(* ===== verification/H264Syntax.v ===== *)
(** The syntax of the headers of H.264, and that what psb_video/src/pnw_hostheader.c
    writes is what a decoder reads.

    The readers follow the tables of the standard for the options this encoder uses and
    refuse the others.  They read the stream the firmware writes out, in which its fields
    ([fill]) stand in the place of the tokens.  The sequence and picture parameters read
    are what the reader of the slice header goes by. *)
From Stdlib Require Import ZifyNat.
From stdpp Require Import list.
From S2P Require Import Prelude HostHeader HostHeaderSpec.

#[local] Abbreviation W := (M unit HW).

#[local] Ltac div_lia := zify; Z.to_euclidean_division_equations; lia.

(** * Reading bits *)

#[local] Abbreviation P := (M unit (list bool)).

Definition value (bs : list bool) : Z := foldl (fun v b => 2 * v + Z.b2z b) 0 bs.

(** [u(n)]. *)
Definition u (n : nat) : P Z :=
  s ← get;
  if (n <=? length s)%nat then modify (drop n) ;; mret (value (take n s)) else undefined.

Fixpoint zeros (s : list bool) : nat := match s with false :: s => S (zeros s) | _ => O end.

(** [ue(v)] and [se(v)]. *)
Definition ue : P Z := s ← get; modify (drop (zeros s)) ;; v ← u (S (zeros s)); mret (v - 1).
Definition se : P Z := c ← ue; mret (if Z.odd c then (c + 1) / 2 else - (c / 2)).

Definition expect (n : nat) (v : Z) : P unit := x ← u n; if x =? v then mret tt else undefined.

Lemma value_app b1 b2 : value (b1 ++ b2) = 2 ^ Z.of_nat (length b2) * value b1 + value b2.
Proof.
  unfold value. induction b2 as [|b b2 IH] using rev_ind; [rewrite app_nil_r; cbn; lia|].
  rewrite app_assoc, (foldl_app _ (b1 ++ b2)), (foldl_app _ b2), IH, length_app. cbn [foldl length]. rewrite Nat.add_1_r, Nat2Z.inj_succ, Z.pow_succ_r by lia. lia.
Qed.

Lemma value_bits_of n v : value (bits_of n v) = v mod 2 ^ Z.of_nat n.
Proof.
  induction n as [|n IH]; [by rewrite Z.mod_1_r|]. change (bits_of (S n) v) with ([Z.testbit v (Z.of_nat n)] ++ bits_of n v).
  rewrite value_app, IH, bits_of_length. replace (2 ^ Z.of_nat (S n)) with (2 ^ Z.of_nat n * 2)
    by (rewrite Nat2Z.inj_succ, Z.pow_succ_r; lia).
  rewrite Z.rem_mul_r by (try apply Z.pow_nonzero; lia). rewrite <- Z.testbit_spec' by lia. unfold value. cbn [foldl]. lia.
Qed.

Section readers.
Context {B : Type} (r : list bool) (h : unit).

Lemma run_u (k : Z -> P B) n v : 0 <= v < 2 ^ Z.of_nat n -> (u n ≫= k) (bits_of n v ++ r) h = k v r h.
Proof.
  intros Hv. unfold u. run_simp. rewrite length_app, bits_of_length. rewrite (proj2 (Nat.leb_le _ _)) by lia. run_simp.
  rewrite take_app_le, drop_app_ge by (rewrite bits_of_length; lia). rewrite firstn_all2 by (rewrite bits_of_length; lia).
  by rewrite bits_of_length, Nat.sub_diag, value_bits_of, Z.mod_small.
Qed.

Lemma run_expect (k : unit -> P B) n v : 0 <= v < 2 ^ Z.of_nat n -> (expect n v ≫= k) (bits_of n v ++ r) h = k tt r h.
Proof. intros Hv. unfold expect. run_simp. rewrite run_u by done. by rewrite Z.eqb_refl. Qed.

Lemma zeros_ue k s : zeros (replicate k false ++ true :: s) = k.
Proof. induction k; cbn; auto. Qed.

Lemma run_ue (k : Z -> P B) v : 0 <= v -> (ue ≫= k) (ue_bits v ++ r) h = k v r h.
Proof.
  intros Hv. unfold ue, ue_bits. set (n := Z.to_nat (Z.log2 (v + 1))).
  destruct (Z.log2_spec (v + 1) ltac:(lia)) as [Hlo Hhi]. pose proof (Z.log2_nonneg (v + 1)).
  assert (Hr : Z.of_nat (S n) = Z.succ (Z.log2 (v + 1))) by (unfold n; lia). rewrite <- Hr in Hhi.
  assert (Hz : zeros ((replicate n false ++ bits_of (S n) (v + 1)) ++ r) = n).
  { rewrite <- app_assoc. cbn [bits_of]. rewrite Z.testbit_eqb by lia. replace (_ =? 1) with true; [apply zeros_ue|].
    replace ((v + 1) / 2 ^ Z.of_nat n) with 1; [done|]. rewrite Nat2Z.inj_succ, Z.pow_succ_r in Hhi by lia.
    replace (Z.log2 (v + 1)) with (Z.of_nat n) in Hlo by (unfold n; lia).
    apply (Z.div_unique_pos _ _ _ (v + 1 - 2 ^ Z.of_nat n)); lia. }
  run_simp. rewrite Hz, <- app_assoc, drop_app_ge by (rewrite length_replicate; lia).
  rewrite length_replicate, Nat.sub_diag, skipn_O. rewrite run_u by lia. run_simp. f_equal. lia.
Qed.

Lemma run_se (k : Z -> P B) v : (se ≫= k) (se_bits v ++ r) h = k v r h.
Proof.
  unfold se, se_bits. run_simp. rewrite run_ue by (unfold se_code; destruct (Z.ltb_spec 0 v); lia). run_simp.
  f_equal. unfold se_code. destruct (Z.ltb_spec 0 v).
  - replace (2 * v - 1) with (2 * (v - 1) + 1) by lia. rewrite Z.odd_add, Z.odd_mul. cbn [Z.odd xorb andb].
    replace (2 * (v - 1) + 1 + 1) with (v * 2) by lia. by rewrite Z.div_mul.
  - rewrite Z.odd_mul. cbn [Z.odd andb]. replace (- 2 * v) with (- v * 2) by lia. rewrite Z.div_mul by lia. lia.
Qed.
End readers.

(** * The sequence parameters *)

(** [hrd_parameters()], with one schedule. *)
Record hrd := {
  hrd_bit_rate_scale : Z; hrd_cpb_size_scale : Z;
  hrd_bit_rate_value_minus1 : Z; hrd_cpb_size_value_minus1 : Z; hrd_cbr_flag : Z;
  hrd_initial_cpb_removal_delay_length_minus1 : Z; hrd_cpb_removal_delay_length_minus1 : Z;
  hrd_dpb_output_delay_length_minus1 : Z; hrd_time_offset_length : Z }.

(** [vui_parameters()]: the extended aspect ratio, the timing and the buffer. *)
Record vui := {
  vui_sar : option (Z * Z);
  vui_num_units_in_tick : Z; vui_time_scale : Z; vui_fixed_frame_rate_flag : Z;
  vui_nal_hrd : hrd; vui_low_delay_hrd_flag : Z; vui_pic_struct_present_flag : Z }.

Record sps := {
  sps_profile_idc : Z; sps_constraints : Z; sps_level_idc : Z; sps_id : Z;
  sps_log2_max_frame_num_minus4 : Z; sps_pic_order_cnt_type : Z; sps_max_num_ref_frames : Z;
  sps_gaps_in_frame_num : Z; sps_pic_width_in_mbs_minus1 : Z; sps_pic_height_in_map_units_minus1 : Z;
  sps_frame_mbs_only_flag : Z; sps_direct_8x8_inference_flag : Z;
  sps_crop : option (Z * Z * Z * Z); sps_vui : option vui }.

(** An optional part, after its flag. *)
Definition optional {A} (m : P A) : P (option A) :=
  f ← u 1; if f =? 1 then x ← m; mret (Some x) else mret None.

Definition read_hrd : P hrd :=
  expect 1 1 ;; (* cpb_cnt_minus1 = 0 *)
  a ← u 4; b ← u 4; c ← ue; d ← ue; e ← u 1; f ← u 5; g ← u 5; i ← u 5; j ← u 5;
  mret {| hrd_bit_rate_scale := a; hrd_cpb_size_scale := b; hrd_bit_rate_value_minus1 := c;
          hrd_cpb_size_value_minus1 := d; hrd_cbr_flag := e;
          hrd_initial_cpb_removal_delay_length_minus1 := f; hrd_cpb_removal_delay_length_minus1 := g;
          hrd_dpb_output_delay_length_minus1 := i; hrd_time_offset_length := j |}.

Definition read_vui : P vui :=
  sar ← optional (expect 8 255 ;; w ← u 16; ht ← u 16; mret (w, ht));
  expect 1 0 ;; (* overscan_info_present_flag *)
  expect 1 0 ;; (* video_signal_type_present_flag *)
  expect 1 0 ;; (* chroma_loc_info_present_flag *)
  expect 1 1 ;; (* timing_info_present_flag *)
  n ← u 32; t ← u 32; f ← u 1;
  expect 1 1 ;; (* nal_hrd_parameters_present_flag *)
  b ← read_hrd;
  expect 1 0 ;; (* vcl_hrd_parameters_present_flag *)
  l ← u 1; p ← u 1;
  expect 1 0 ;; (* bitstream_restriction_flag *)
  mret {| vui_sar := sar; vui_num_units_in_tick := n; vui_time_scale := t; vui_fixed_frame_rate_flag := f;
          vui_nal_hrd := b; vui_low_delay_hrd_flag := l; vui_pic_struct_present_flag := p |}.

(** The start code and the header of a unit: its importance and its type. *)
Definition read_nal : P (Z * Z) := expect 32 1 ;; expect 1 0 ;; r ← u 2; t ← u 5; mret (r, t).

(** The profiles 66 and 77, the order of output that of decoding. *)
Definition read_sps : P sps :=
  n ← read_nal;
  if negb (n.2 =? 7) then undefined else
  profile ← u 8; constraints ← u 8; level ← u 8;
  if negb ((profile =? 66) || (profile =? 77)) then undefined else
  id ← ue; fn ← ue; poc ← ue;
  if negb (poc =? 2) then undefined else
  refs ← ue; gaps ← u 1; w ← ue; ht ← ue; mbs ← u 1;
  if negb (mbs =? 1) then undefined else
  d8 ← u 1;
  crop ← optional (l ← ue; r ← ue; t ← ue; b ← ue; mret (l, r, t, b));
  v ← optional read_vui;
  mret {| sps_profile_idc := profile; sps_constraints := constraints; sps_level_idc := level; sps_id := id;
          sps_log2_max_frame_num_minus4 := fn; sps_pic_order_cnt_type := poc; sps_max_num_ref_frames := refs;
          sps_gaps_in_frame_num := gaps; sps_pic_width_in_mbs_minus1 := w; sps_pic_height_in_map_units_minus1 := ht;
          sps_frame_mbs_only_flag := mbs; sps_direct_8x8_inference_flag := d8; sps_crop := crop; sps_vui := v |}.

(** ** What is written *)

#[local] Abbreviation b1 := (bits_of 1).

Definition hrd_bits (v : H264_VUI_PARAMS) : list bool :=
  b1 1 ++ bits_of 4 0 ++ bits_of 4 2 ++ ue_bits (bit_rate_value_minus1 v) ++ ue_bits (cbp_size_value_minus1 v) ++
  b1 (CBR v) ++ bits_of 5 (initial_cpb_removal_delay_length_minus1 v) ++ bits_of 5 (cpb_removal_delay_length_minus1 v) ++
  bits_of 5 (dpb_output_delay_length_minus1 v) ++ bits_of 5 (time_offset_length v).

Definition sar_bits (v : H264_VUI_PARAMS) : list bool :=
  if aspect_ratio_info_present_flag v && (aspect_ratio_idc v =? 0xff)
  then b1 1 ++ bits_of 8 255 ++ bits_of 16 (sar_width v) ++ bits_of 16 (sar_height v) else b1 0.

Definition timing_bits : list bool := b1 0 ++ b1 0 ++ b1 0 ++ b1 1.

Definition vui_tail : list bool := b1 0 ++ b1 0 ++ b1 0 ++ b1 0.

Definition vui_bits (v : H264_VUI_PARAMS) : list bool :=
  sar_bits v ++ timing_bits ++ bits_of 32 (num_units_in_tick v) ++ bits_of 32 (Time_Scale v) ++ b1 1 ++ b1 1 ++
  hrd_bits v ++ vui_tail.

Definition vui_of (v : H264_VUI_PARAMS) : vui :=
  {| vui_sar := if aspect_ratio_info_present_flag v && (aspect_ratio_idc v =? 0xff)
                then Some (sar_width v, sar_height v) else None;
     vui_num_units_in_tick := num_units_in_tick v; vui_time_scale := Time_Scale v; vui_fixed_frame_rate_flag := 1;
     vui_nal_hrd :=
       {| hrd_bit_rate_scale := 0; hrd_cpb_size_scale := 2; hrd_bit_rate_value_minus1 := bit_rate_value_minus1 v;
          hrd_cpb_size_value_minus1 := cbp_size_value_minus1 v; hrd_cbr_flag := CBR v;
          hrd_initial_cpb_removal_delay_length_minus1 := initial_cpb_removal_delay_length_minus1 v;
          hrd_cpb_removal_delay_length_minus1 := cpb_removal_delay_length_minus1 v;
          hrd_dpb_output_delay_length_minus1 := dpb_output_delay_length_minus1 v;
          hrd_time_offset_length := time_offset_length v |};
     vui_low_delay_hrd_flag := 0; vui_pic_struct_present_flag := 0 |}.

(** The fields are in the ranges of their types, and of the syntax. *)
Record vui_ok (v : H264_VUI_PARAMS) : Prop := {
  vo_sar : 0 <= sar_width v < 2 ^ 16 /\ 0 <= sar_height v < 2 ^ 16;
  vo_timing : 0 <= num_units_in_tick v < 2 ^ 32 /\ 0 <= Time_Scale v < 2 ^ 32;
  vo_rate : 0 <= bit_rate_value_minus1 v < 2 ^ 32 /\ 0 <= cbp_size_value_minus1 v < 2 ^ 32;
  vo_cbr : 0 <= CBR v < 2;
  vo_initial : 0 <= initial_cpb_removal_delay_length_minus1 v < 32;
  vo_cpb : 0 <= cpb_removal_delay_length_minus1 v < 32;
  vo_dpb : 0 <= dpb_output_delay_length_minus1 v < 32;
  vo_offset : 0 <= time_offset_length v < 32 }.

Record crop_ok (c : H264_CROP_PARAMS) : Prop := {
  co_left : 0 <= LeftCropOffset c < 2 ^ 16;
  co_right : 0 <= RightCropOffset c < 2 ^ 16;
  co_top : 0 <= TopCropOffset c < 2 ^ 16;
  co_bottom : 0 <= BottomCropOffset c < 2 ^ 16 }.

Definition crop_bits (c : H264_CROP_PARAMS) : list bool :=
  if bClip c then b1 1 ++ ue_bits (LeftCropOffset c) ++ ue_bits (RightCropOffset c) ++ ue_bits (TopCropOffset c) ++
                  ue_bits (BottomCropOffset c) else b1 0.

Definition crop_of (c : H264_CROP_PARAMS) : option (Z * Z * Z * Z) :=
  if bClip c then Some (LeftCropOffset c, RightCropOffset c, TopCropOffset c, BottomCropOffset c) else None.

Definition start_bits : list bool := bits_of 32 1.
Definition nal_bits (idc type : Z) : list bool := b1 0 ++ bits_of 2 idc ++ bits_of 5 type.

Definition profile_code (p : SH_PROFILE_TYPE) : Z := if decide (p = SH_PROFILE_BP) then 66 else 77.
Definition constraint_code (p : SH_PROFILE_TYPE) (level : Z) : Z :=
  Z.shiftl (if decide (p = SH_PROFILE_BP) then 1 else 0) 6 .| Z.shiftl (if level =? SH_LEVEL_1B then 1 else 0) 4.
◇ ◇ ◇
Aim of the task
Given the records above, reproduce precisely and only the lines between the line holding "sps_gaps_in_frame_num : Z;" and the line holding "Definition read_hrd : P", inclusive.

Reply
  sps_gaps_in_frame_num : Z; sps_pic_width_in_mbs_minus1 : Z; sps_pic_height_in_map_units_minus1 : Z;
  sps_frame_mbs_only_flag : Z; sps_direct_8x8_inference_flag : Z;
  sps_crop : option (Z * Z * Z * Z); sps_vui : option vui }.

(** An optional part, after its flag. *)
Definition optional {A} (m : P A) : P (option A) :=
  f ← u 1; if f =? 1 then x ← m; mret (Some x) else mret None.

Definition read_hrd : P hrd :=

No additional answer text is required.